Prompt: What lines in the records below hold the string "cread"? Please show them.

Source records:
=-=-=

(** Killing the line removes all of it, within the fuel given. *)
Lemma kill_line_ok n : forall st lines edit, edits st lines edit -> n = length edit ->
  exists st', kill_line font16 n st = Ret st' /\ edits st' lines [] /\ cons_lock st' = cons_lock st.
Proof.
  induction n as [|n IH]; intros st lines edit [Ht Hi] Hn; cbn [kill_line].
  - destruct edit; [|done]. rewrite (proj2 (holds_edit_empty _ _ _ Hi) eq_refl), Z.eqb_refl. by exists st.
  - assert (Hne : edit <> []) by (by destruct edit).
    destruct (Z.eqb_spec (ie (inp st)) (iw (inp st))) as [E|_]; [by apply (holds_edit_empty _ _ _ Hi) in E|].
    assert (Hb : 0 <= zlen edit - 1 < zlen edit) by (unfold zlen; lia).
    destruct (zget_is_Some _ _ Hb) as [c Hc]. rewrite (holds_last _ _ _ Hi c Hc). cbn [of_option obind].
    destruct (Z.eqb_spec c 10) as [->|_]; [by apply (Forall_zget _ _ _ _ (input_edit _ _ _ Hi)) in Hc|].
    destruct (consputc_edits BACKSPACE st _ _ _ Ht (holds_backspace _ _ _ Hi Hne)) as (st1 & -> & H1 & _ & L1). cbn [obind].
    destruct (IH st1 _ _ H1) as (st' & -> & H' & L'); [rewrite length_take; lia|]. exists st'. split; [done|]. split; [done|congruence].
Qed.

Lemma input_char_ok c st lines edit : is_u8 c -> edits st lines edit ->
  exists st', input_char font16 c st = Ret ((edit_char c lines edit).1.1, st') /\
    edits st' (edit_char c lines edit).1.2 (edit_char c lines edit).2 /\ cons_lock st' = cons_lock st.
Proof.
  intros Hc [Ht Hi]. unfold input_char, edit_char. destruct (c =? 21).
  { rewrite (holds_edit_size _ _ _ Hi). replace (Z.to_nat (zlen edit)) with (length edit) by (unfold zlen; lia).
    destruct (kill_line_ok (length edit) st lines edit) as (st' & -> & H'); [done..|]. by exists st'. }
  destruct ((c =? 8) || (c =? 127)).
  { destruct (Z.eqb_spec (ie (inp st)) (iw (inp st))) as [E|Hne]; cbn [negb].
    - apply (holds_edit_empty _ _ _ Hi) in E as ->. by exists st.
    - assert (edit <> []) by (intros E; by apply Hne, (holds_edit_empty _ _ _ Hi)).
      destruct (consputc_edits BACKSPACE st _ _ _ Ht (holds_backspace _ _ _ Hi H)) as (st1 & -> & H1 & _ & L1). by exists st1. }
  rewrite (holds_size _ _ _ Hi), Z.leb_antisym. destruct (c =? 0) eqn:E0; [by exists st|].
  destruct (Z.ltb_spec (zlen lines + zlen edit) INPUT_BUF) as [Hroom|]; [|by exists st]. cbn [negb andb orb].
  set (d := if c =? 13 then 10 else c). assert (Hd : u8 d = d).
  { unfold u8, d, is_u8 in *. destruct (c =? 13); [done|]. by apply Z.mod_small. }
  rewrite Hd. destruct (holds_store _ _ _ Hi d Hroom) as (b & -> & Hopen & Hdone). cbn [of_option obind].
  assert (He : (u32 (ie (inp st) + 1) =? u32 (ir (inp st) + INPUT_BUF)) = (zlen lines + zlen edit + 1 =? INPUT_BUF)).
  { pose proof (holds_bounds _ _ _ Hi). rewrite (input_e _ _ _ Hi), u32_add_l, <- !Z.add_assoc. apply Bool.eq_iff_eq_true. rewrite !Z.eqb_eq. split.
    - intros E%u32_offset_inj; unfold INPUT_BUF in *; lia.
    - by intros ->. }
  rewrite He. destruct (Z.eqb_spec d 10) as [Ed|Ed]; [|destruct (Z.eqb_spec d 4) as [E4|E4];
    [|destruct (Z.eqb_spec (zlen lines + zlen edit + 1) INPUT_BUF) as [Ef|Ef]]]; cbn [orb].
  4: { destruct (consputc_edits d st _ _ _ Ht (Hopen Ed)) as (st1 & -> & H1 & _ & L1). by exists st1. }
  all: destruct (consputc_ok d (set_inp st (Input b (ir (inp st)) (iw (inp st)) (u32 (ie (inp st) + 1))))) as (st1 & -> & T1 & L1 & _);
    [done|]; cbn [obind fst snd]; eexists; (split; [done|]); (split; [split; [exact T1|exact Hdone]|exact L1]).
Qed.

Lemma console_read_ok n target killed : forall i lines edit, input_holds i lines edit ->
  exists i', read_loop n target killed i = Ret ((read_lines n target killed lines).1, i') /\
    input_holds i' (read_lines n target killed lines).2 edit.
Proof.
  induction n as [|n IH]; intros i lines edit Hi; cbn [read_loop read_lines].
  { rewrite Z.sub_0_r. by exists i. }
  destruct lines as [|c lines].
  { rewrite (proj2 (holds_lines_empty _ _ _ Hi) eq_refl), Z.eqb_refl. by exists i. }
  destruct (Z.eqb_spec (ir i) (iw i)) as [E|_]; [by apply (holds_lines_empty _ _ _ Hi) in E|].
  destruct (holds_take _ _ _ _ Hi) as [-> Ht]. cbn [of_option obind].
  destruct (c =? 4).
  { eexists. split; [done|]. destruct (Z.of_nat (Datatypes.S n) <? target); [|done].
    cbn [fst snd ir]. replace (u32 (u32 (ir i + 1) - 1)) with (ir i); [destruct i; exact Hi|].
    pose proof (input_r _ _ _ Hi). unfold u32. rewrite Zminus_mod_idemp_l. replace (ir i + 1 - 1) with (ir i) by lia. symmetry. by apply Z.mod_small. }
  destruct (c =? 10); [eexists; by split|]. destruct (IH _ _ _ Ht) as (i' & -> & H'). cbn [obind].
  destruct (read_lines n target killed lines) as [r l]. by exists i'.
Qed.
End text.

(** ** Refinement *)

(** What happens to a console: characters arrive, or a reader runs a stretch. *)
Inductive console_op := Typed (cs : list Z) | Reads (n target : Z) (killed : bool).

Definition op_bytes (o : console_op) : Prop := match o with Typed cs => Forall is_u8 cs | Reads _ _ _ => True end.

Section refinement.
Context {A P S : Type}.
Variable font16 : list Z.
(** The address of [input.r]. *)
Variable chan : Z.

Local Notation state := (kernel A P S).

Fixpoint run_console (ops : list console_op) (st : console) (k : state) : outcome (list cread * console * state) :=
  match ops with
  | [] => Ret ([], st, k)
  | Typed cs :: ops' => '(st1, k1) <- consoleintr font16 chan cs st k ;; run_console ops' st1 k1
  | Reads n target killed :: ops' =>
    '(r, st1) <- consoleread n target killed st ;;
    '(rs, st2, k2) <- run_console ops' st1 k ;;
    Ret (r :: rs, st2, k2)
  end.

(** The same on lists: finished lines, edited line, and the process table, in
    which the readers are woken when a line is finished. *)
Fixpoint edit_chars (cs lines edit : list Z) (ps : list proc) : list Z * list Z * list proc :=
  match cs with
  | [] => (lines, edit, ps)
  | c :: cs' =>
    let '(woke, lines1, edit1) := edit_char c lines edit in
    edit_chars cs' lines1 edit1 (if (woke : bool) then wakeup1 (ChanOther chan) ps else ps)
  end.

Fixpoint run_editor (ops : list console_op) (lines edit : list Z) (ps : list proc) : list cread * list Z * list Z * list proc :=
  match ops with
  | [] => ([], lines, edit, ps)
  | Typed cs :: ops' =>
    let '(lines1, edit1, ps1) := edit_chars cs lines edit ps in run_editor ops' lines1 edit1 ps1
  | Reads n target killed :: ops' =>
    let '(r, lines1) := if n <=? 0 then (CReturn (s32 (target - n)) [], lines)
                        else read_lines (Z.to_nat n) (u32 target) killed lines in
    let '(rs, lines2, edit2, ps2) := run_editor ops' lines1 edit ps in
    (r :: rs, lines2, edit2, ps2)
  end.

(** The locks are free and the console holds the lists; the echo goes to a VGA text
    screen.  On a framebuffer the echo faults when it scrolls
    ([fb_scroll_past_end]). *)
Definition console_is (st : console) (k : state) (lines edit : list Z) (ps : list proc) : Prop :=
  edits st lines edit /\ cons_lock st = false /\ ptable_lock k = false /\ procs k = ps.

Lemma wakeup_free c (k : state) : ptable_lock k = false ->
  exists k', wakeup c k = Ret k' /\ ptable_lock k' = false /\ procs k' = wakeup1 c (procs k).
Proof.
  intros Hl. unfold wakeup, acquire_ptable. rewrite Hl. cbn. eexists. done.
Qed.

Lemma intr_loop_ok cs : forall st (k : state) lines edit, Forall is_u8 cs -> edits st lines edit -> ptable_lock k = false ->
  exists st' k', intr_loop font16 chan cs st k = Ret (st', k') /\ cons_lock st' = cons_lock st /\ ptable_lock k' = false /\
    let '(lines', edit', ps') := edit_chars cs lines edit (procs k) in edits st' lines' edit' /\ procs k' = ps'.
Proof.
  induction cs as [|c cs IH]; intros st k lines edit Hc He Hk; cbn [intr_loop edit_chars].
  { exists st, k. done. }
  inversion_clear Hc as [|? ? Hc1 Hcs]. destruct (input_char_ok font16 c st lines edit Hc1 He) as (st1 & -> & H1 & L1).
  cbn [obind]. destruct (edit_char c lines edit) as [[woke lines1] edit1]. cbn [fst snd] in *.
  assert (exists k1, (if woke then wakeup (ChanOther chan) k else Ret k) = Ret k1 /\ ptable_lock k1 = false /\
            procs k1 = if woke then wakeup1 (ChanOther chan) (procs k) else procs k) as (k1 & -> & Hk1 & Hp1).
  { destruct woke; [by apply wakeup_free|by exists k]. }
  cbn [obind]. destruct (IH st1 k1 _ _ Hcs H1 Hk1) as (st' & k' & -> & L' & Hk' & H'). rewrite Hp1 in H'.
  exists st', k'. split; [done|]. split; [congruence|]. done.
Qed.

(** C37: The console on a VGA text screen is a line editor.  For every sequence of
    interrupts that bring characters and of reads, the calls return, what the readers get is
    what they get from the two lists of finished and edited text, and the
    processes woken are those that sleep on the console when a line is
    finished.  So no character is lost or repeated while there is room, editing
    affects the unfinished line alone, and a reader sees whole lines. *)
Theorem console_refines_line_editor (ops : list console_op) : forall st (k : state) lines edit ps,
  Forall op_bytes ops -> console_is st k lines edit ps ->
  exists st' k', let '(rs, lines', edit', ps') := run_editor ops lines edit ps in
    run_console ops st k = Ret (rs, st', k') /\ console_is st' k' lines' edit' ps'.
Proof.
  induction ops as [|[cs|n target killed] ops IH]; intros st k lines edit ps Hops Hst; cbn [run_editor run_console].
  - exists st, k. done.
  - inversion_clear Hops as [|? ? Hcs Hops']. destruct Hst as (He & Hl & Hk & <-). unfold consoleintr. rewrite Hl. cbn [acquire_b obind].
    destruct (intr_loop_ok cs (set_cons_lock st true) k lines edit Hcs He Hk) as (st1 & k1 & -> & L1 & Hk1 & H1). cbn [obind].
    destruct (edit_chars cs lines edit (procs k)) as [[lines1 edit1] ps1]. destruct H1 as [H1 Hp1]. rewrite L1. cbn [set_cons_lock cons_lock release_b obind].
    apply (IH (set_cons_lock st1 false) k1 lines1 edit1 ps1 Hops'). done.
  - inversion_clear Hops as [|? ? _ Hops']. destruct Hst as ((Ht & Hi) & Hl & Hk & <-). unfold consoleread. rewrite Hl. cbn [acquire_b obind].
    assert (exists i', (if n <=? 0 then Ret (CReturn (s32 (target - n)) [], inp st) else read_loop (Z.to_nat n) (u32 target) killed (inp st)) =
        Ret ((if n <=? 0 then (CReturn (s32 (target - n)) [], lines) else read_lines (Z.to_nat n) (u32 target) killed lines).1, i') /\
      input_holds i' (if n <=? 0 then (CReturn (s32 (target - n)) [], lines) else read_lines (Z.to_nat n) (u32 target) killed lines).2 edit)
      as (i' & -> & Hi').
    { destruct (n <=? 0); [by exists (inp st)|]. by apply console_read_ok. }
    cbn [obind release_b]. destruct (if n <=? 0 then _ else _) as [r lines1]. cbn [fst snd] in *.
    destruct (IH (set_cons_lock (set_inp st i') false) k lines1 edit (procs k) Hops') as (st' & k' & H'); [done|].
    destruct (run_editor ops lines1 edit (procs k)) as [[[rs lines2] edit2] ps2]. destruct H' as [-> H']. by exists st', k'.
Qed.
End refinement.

=-=-=

Exercise response:
Fixpoint run_console (ops : list console_op) (st : console) (k : state) : outcome (list cread * console * state) :=
Fixpoint run_editor (ops : list console_op) (lines edit : list Z) (ps : list proc) : list cread * list Z * list Z * list proc :=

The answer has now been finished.